--- START ---
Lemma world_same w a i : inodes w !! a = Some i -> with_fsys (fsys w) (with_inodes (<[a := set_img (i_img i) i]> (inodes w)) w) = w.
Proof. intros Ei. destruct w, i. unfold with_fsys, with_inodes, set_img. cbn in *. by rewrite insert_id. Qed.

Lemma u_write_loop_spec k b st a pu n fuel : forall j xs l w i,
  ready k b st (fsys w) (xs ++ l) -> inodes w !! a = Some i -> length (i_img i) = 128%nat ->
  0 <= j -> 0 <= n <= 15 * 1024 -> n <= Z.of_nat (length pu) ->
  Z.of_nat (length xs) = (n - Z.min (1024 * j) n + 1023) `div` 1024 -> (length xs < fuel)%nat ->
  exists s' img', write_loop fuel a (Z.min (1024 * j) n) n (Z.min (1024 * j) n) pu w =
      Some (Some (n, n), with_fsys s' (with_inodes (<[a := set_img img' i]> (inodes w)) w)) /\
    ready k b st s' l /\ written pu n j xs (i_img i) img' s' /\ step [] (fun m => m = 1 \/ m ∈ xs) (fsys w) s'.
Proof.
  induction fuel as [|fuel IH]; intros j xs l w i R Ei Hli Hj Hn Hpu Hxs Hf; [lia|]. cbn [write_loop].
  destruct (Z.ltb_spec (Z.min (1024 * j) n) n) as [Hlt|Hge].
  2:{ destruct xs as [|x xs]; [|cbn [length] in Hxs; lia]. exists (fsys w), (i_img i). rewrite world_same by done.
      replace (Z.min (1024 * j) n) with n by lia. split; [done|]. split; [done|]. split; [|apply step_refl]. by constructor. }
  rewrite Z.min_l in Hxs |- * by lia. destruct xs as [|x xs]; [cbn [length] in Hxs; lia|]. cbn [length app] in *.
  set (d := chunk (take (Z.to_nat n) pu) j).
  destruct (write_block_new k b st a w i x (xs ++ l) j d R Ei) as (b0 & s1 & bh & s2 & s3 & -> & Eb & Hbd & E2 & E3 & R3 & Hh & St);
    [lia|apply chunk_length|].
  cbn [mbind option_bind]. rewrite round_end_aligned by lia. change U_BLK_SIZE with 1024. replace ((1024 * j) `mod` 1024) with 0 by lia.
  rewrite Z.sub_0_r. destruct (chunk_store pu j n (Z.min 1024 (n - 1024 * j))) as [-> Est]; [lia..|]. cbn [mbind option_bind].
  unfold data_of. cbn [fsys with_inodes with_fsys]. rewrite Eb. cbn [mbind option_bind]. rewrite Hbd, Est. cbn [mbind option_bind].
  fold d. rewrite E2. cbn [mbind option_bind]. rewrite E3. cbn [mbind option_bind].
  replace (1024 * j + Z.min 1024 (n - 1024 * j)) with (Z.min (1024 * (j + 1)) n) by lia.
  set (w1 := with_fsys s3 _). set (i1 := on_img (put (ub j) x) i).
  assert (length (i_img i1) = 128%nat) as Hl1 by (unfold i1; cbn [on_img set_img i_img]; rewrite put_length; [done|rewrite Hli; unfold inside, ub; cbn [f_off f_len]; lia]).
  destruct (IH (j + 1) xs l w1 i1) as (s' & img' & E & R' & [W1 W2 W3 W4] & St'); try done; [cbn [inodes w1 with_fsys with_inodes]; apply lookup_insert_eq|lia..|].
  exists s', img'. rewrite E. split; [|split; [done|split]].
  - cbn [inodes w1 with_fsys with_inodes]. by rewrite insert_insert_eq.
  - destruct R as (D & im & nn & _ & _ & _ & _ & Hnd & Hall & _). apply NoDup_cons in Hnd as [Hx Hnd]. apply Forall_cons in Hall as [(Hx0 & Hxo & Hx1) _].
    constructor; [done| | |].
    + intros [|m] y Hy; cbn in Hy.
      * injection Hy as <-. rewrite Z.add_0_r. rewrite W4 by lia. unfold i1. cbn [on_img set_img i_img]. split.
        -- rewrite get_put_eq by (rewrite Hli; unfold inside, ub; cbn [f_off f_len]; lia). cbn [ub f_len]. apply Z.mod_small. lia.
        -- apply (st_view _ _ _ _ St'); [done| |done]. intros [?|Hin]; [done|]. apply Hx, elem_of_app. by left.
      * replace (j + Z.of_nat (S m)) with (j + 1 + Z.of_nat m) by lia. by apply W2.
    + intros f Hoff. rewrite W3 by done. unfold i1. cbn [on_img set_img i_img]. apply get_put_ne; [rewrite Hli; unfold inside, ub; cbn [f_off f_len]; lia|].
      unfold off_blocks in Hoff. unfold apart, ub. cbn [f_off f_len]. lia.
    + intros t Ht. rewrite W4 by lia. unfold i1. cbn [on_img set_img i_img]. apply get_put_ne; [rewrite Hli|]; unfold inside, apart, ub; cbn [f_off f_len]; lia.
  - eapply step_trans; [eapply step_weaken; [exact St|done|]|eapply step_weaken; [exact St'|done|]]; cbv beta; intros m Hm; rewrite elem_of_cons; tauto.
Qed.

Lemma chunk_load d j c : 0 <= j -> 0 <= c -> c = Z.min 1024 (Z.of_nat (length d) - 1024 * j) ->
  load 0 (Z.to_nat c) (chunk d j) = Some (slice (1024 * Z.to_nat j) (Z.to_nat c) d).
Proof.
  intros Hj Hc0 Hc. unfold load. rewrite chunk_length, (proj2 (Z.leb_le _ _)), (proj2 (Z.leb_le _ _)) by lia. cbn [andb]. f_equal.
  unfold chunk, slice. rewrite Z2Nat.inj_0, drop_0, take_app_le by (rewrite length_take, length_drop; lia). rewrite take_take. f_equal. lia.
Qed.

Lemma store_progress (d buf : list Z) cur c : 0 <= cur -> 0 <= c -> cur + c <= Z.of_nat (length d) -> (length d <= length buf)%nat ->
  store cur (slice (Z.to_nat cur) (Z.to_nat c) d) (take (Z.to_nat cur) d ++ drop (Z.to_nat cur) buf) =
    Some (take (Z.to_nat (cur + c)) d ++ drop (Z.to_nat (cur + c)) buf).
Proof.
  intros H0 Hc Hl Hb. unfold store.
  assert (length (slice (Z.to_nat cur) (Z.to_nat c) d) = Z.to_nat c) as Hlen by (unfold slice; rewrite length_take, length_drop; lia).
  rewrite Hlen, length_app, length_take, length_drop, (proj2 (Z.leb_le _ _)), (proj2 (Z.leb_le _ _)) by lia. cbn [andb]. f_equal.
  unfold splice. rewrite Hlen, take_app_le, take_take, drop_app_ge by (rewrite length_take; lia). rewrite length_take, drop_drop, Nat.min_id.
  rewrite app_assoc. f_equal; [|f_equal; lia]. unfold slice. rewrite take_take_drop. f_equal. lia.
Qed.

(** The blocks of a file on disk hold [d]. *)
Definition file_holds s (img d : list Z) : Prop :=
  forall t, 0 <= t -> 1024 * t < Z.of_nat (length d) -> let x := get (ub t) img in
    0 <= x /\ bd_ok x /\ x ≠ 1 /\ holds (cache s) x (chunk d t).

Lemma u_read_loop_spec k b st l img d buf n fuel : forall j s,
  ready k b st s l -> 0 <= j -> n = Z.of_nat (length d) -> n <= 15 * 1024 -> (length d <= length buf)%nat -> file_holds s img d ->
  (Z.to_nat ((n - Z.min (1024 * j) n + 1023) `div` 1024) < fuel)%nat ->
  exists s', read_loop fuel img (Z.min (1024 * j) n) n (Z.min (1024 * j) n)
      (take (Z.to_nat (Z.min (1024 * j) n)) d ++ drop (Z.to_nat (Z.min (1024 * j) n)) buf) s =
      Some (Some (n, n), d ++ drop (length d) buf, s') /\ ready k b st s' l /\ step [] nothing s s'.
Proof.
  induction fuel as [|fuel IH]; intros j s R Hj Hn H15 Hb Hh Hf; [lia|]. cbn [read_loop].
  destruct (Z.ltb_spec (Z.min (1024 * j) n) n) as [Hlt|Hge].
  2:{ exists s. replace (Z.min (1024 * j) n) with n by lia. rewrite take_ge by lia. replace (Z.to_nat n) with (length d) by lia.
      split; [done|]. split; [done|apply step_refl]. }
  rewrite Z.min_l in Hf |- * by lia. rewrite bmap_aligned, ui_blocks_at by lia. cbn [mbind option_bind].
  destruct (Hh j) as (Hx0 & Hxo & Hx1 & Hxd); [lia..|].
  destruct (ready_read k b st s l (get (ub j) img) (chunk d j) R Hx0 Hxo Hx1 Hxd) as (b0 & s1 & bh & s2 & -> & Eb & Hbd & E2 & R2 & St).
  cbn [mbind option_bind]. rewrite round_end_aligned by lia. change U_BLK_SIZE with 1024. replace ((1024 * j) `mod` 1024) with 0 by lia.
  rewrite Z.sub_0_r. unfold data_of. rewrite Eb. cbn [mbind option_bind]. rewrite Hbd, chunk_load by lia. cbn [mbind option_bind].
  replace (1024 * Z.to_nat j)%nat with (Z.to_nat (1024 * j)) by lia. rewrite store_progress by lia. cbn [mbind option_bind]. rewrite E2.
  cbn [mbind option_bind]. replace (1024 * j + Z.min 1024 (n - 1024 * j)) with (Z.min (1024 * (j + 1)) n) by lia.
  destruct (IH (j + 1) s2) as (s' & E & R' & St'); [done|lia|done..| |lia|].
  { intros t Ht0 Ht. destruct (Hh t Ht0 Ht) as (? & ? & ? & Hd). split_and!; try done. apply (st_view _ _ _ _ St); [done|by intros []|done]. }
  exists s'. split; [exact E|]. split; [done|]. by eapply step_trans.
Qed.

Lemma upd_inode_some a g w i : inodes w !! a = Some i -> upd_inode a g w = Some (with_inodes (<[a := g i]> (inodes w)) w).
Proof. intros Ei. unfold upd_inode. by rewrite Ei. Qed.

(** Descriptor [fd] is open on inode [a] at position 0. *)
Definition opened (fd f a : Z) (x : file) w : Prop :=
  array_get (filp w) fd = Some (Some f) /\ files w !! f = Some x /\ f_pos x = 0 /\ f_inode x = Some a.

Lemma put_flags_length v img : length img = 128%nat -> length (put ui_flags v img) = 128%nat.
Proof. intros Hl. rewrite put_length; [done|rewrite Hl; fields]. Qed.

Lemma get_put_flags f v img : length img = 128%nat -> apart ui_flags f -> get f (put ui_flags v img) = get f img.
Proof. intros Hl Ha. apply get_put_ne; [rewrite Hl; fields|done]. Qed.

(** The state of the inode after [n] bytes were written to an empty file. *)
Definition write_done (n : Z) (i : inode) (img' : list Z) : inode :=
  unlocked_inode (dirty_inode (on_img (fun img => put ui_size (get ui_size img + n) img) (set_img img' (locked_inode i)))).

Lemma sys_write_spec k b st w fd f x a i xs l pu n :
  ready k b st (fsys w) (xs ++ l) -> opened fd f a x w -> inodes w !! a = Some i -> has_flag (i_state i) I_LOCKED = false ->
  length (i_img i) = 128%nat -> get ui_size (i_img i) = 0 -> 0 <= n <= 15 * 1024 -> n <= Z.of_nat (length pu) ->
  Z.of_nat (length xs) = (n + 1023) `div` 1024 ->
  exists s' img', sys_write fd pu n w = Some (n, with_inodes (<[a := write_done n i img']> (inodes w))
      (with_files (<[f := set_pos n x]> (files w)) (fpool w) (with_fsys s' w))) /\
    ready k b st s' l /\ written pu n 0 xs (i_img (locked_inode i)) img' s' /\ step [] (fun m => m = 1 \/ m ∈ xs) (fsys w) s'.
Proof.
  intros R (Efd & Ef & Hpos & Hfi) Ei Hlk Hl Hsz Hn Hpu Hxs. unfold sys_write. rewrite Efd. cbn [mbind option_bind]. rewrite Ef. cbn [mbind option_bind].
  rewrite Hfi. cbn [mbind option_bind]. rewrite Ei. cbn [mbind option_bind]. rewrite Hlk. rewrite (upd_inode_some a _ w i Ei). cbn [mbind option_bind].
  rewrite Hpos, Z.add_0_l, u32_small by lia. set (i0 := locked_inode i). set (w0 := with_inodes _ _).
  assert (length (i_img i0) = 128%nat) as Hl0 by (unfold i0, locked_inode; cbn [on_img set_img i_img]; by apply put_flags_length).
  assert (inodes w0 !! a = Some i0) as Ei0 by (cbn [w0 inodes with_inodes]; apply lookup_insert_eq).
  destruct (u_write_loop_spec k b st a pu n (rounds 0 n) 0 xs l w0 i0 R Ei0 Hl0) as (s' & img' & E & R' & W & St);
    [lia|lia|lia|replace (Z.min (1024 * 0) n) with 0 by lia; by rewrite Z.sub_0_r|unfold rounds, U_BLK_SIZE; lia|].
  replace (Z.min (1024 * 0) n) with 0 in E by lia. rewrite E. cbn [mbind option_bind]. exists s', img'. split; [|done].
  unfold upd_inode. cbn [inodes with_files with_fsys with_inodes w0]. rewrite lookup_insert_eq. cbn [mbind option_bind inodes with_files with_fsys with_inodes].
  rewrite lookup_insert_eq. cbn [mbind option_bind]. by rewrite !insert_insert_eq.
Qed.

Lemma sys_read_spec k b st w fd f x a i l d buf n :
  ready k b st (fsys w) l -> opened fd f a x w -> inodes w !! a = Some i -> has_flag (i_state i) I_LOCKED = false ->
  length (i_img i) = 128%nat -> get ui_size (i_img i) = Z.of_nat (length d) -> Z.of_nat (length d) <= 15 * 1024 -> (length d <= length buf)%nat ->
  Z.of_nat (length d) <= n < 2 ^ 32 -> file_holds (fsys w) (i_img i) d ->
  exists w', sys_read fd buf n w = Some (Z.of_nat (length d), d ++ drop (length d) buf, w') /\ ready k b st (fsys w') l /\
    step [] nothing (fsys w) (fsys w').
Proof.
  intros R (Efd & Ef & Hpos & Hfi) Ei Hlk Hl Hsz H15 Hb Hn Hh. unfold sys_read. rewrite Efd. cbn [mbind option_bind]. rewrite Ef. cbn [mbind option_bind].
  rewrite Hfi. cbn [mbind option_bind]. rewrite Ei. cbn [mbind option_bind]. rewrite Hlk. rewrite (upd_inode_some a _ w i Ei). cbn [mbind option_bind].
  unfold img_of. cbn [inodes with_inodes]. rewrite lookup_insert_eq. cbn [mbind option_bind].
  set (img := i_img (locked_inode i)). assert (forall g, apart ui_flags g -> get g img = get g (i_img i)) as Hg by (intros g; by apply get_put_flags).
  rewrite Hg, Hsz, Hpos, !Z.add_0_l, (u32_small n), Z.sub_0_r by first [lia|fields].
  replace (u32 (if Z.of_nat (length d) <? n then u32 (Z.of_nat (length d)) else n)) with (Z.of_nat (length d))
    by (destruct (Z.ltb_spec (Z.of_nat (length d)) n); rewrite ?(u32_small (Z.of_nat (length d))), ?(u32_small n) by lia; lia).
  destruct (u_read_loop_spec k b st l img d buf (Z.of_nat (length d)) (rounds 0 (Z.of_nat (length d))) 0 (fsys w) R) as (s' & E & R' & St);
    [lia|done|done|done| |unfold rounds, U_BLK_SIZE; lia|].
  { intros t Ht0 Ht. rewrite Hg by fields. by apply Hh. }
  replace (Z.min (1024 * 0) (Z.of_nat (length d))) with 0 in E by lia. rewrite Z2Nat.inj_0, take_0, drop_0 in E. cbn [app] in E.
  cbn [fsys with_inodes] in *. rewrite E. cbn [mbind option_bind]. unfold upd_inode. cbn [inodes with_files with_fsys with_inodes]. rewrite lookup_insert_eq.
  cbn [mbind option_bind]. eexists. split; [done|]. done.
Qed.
--- END ---
--- START ---
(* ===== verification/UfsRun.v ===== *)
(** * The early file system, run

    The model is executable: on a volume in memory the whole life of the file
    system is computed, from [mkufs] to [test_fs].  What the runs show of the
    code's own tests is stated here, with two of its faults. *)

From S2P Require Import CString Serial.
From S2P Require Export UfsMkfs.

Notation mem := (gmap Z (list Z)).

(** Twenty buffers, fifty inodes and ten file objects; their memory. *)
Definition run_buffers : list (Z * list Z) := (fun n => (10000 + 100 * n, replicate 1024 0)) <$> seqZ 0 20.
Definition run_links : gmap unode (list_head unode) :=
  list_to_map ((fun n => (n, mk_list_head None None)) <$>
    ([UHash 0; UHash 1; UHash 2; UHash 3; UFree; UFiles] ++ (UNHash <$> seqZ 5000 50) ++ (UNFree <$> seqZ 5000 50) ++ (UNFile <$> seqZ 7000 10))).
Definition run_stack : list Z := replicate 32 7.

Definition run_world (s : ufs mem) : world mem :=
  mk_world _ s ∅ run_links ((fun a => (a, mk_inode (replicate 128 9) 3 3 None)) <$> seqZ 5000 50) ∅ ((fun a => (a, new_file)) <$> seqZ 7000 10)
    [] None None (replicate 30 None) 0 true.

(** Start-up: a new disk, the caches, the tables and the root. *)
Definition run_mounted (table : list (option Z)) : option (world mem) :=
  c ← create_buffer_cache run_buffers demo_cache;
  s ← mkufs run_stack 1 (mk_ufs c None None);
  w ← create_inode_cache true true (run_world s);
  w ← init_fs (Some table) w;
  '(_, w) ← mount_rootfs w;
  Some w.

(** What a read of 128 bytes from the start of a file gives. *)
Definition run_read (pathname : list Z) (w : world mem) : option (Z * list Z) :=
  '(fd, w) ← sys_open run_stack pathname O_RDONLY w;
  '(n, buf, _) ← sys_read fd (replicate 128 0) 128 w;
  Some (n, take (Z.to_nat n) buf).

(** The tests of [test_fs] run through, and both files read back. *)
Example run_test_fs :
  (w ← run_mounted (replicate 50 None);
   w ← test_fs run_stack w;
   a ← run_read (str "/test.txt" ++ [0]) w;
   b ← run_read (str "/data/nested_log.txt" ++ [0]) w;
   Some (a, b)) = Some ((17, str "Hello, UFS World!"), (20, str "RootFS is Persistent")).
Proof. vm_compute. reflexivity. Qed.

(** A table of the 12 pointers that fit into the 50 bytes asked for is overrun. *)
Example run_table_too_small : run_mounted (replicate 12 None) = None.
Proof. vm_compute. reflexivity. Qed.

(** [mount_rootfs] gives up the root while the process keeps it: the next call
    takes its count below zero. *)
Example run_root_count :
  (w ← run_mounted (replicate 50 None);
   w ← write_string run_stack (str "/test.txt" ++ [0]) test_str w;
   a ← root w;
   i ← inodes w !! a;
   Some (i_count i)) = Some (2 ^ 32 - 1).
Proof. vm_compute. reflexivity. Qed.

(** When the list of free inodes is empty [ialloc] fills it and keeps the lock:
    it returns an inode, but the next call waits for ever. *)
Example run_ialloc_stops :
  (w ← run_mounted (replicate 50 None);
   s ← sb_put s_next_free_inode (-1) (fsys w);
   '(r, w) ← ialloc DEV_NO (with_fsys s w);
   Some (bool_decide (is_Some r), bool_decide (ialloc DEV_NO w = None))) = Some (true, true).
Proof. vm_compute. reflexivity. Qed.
--- END ---
Your task =>
Output each line of the listing in which the string "mkufs" is found.

Exercise solution =>
    system is computed, from [mkufs] to [test_fs].  What the runs show of the
  s ← mkufs run_stack 1 (mk_ufs c None None);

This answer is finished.